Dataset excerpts
● ● ● ● ● ● ●

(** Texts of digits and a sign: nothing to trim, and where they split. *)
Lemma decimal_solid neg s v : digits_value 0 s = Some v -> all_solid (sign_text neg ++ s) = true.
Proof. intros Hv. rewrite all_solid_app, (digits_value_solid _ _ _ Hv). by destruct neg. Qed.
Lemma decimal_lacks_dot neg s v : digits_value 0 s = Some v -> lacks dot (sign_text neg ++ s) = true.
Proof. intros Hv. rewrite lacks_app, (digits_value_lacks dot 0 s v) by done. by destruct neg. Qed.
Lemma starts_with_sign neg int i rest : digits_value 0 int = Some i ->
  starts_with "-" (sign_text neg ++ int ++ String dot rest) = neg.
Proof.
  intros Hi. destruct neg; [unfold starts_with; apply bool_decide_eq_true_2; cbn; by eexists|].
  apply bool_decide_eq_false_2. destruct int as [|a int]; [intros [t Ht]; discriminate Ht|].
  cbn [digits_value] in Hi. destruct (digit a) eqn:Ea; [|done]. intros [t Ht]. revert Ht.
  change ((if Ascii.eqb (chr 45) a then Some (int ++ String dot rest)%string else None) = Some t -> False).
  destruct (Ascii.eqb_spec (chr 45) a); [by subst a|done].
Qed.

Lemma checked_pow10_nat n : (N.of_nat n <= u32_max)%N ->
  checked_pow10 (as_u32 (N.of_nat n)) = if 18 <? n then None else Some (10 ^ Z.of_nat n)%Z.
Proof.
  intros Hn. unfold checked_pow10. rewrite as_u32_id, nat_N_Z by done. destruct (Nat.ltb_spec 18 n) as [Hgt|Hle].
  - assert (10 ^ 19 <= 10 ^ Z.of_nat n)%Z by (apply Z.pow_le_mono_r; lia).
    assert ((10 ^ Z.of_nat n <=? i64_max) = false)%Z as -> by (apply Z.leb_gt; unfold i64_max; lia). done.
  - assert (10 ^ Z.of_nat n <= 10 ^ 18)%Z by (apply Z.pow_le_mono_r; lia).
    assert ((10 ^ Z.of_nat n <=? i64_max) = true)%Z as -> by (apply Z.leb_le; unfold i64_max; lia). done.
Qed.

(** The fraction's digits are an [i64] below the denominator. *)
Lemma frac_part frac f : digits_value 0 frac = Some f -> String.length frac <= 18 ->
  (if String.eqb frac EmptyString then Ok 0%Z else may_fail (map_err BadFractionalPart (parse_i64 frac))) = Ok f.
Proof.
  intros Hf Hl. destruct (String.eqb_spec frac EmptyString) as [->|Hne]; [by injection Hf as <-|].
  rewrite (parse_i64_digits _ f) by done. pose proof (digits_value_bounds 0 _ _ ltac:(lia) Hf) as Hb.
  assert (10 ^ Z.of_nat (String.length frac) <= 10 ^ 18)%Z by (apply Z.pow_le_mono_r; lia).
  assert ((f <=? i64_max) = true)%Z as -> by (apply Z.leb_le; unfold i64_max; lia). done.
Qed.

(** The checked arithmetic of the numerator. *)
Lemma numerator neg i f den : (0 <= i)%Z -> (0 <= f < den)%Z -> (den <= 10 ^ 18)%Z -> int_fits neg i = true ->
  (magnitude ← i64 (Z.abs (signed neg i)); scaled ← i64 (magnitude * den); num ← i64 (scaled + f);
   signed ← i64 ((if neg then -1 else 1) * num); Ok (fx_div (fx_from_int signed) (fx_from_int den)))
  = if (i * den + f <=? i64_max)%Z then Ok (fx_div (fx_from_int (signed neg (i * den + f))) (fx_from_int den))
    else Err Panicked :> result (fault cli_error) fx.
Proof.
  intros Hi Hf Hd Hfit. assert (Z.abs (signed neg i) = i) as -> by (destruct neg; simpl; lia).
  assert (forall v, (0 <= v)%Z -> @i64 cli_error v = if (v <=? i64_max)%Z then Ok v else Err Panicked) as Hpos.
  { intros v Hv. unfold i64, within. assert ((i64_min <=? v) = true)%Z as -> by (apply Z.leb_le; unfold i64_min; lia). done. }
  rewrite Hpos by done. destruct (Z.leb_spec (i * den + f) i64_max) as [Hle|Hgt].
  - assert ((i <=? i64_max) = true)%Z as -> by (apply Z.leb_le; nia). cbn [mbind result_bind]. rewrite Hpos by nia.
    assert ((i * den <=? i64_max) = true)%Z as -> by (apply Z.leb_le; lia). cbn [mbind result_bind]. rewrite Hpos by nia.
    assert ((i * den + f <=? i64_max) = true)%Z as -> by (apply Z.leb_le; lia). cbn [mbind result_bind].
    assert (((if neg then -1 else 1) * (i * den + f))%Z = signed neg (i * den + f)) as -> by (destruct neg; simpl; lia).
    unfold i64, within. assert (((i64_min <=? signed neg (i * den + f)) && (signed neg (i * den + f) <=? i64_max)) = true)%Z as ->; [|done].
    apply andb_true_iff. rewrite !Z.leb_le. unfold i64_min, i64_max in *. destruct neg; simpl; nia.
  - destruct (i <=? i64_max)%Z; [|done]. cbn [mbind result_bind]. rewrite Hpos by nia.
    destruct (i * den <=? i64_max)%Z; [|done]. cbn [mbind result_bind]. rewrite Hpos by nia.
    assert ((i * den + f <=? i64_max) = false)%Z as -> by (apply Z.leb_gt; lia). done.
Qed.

● ● ● ● ● ● ●

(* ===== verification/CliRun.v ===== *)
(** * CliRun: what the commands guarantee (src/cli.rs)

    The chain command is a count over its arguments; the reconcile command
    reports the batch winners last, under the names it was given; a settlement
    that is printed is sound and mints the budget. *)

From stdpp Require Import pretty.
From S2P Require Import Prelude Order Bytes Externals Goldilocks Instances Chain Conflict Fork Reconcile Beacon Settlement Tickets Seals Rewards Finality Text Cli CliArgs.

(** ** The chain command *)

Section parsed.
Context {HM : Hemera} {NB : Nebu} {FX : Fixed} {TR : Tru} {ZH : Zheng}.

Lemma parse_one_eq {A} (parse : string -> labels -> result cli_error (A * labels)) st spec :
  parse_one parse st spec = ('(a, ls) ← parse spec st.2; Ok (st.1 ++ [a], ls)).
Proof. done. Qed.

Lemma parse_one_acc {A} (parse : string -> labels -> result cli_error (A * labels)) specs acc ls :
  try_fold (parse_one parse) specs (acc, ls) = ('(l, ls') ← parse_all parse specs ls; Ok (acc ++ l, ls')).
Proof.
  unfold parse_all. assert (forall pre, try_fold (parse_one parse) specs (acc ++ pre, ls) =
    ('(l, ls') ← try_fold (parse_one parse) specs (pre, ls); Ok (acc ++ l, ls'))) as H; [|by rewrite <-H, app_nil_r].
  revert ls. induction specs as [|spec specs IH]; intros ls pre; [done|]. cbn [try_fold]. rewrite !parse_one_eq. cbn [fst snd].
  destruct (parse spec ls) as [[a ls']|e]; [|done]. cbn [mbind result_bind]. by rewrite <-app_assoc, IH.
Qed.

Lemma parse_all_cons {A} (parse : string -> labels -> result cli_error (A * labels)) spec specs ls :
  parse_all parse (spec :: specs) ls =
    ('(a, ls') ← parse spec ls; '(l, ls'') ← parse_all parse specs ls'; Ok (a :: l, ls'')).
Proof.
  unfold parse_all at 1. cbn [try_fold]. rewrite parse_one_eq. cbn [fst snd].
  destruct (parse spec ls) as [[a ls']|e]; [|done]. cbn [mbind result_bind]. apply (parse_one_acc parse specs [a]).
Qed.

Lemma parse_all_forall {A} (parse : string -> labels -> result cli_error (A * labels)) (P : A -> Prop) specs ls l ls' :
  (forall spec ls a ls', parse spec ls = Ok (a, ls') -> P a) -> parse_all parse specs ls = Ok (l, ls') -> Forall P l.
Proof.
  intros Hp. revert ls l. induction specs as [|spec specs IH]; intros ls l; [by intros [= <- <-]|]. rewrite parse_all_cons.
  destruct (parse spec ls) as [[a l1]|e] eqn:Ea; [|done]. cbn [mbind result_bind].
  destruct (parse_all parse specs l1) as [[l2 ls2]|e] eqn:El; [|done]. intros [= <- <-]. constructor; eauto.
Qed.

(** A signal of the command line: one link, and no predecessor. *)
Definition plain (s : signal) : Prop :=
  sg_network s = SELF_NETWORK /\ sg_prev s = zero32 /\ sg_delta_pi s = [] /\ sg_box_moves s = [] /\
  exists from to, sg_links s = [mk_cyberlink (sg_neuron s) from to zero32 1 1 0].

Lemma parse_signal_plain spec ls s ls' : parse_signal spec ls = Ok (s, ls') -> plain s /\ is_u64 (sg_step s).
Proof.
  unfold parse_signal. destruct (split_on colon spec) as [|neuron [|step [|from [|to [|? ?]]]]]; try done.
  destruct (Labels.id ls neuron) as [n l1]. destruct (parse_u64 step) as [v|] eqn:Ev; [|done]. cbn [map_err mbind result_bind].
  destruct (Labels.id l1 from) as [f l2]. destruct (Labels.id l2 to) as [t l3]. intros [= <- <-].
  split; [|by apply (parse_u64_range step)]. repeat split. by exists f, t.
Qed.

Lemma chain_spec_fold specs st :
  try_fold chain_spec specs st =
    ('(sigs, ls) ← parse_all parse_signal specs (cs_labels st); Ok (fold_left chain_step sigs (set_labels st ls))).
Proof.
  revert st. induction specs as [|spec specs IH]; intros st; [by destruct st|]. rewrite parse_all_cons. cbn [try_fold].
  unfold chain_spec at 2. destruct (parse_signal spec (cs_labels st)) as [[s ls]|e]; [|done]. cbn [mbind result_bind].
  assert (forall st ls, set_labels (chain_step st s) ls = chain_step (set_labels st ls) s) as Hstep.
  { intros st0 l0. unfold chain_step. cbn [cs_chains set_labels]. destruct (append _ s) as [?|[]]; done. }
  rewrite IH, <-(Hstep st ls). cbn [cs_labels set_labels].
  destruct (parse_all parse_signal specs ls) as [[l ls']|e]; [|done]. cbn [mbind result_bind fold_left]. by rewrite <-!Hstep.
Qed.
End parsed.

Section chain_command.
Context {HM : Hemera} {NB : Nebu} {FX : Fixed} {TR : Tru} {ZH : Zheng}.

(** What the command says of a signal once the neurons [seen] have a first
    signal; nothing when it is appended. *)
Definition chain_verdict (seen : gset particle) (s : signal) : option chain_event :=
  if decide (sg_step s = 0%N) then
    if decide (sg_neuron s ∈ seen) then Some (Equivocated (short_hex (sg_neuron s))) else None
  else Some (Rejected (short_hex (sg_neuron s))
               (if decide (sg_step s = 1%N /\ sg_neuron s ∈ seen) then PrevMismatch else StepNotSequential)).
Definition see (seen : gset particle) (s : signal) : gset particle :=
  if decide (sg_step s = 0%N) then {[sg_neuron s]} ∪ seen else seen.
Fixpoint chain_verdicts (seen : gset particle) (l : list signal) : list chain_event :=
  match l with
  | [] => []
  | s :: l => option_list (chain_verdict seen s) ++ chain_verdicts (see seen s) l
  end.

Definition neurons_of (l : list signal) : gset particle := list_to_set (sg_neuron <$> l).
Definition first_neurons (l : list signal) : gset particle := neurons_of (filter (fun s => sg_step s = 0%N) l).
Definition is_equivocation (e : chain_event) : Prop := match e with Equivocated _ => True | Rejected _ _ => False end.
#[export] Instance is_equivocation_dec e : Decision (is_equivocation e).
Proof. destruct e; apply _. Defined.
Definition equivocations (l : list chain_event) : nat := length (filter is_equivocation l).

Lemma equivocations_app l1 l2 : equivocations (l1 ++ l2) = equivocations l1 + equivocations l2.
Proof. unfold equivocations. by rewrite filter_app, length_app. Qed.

● ● ● ● ● ● ●

• _Activity_: Copy only this part of the entries above: the line with "if decide (sg_neuron", the line with "Lemma equivocations_app l1", and the lines between, all exactly as written.

• _Task output_:
    if decide (sg_neuron s ∈ seen) then Some (Equivocated (short_hex (sg_neuron s))) else None
  else Some (Rejected (short_hex (sg_neuron s))
               (if decide (sg_step s = 1%N /\ sg_neuron s ∈ seen) then PrevMismatch else StepNotSequential)).
Definition see (seen : gset particle) (s : signal) : gset particle :=
  if decide (sg_step s = 0%N) then {[sg_neuron s]} ∪ seen else seen.
Fixpoint chain_verdicts (seen : gset particle) (l : list signal) : list chain_event :=
  match l with
  | [] => []
  | s :: l => option_list (chain_verdict seen s) ++ chain_verdicts (see seen s) l
  end.

Definition neurons_of (l : list signal) : gset particle := list_to_set (sg_neuron <$> l).
Definition first_neurons (l : list signal) : gset particle := neurons_of (filter (fun s => sg_step s = 0%N) l).
Definition is_equivocation (e : chain_event) : Prop := match e with Equivocated _ => True | Rejected _ _ => False end.
#[export] Instance is_equivocation_dec e : Decision (is_equivocation e).
Proof. destruct e; apply _. Defined.
Definition equivocations (l : list chain_event) : nat := length (filter is_equivocation l).

Lemma equivocations_app l1 l2 : equivocations (l1 ++ l2) = equivocations l1 + equivocations l2.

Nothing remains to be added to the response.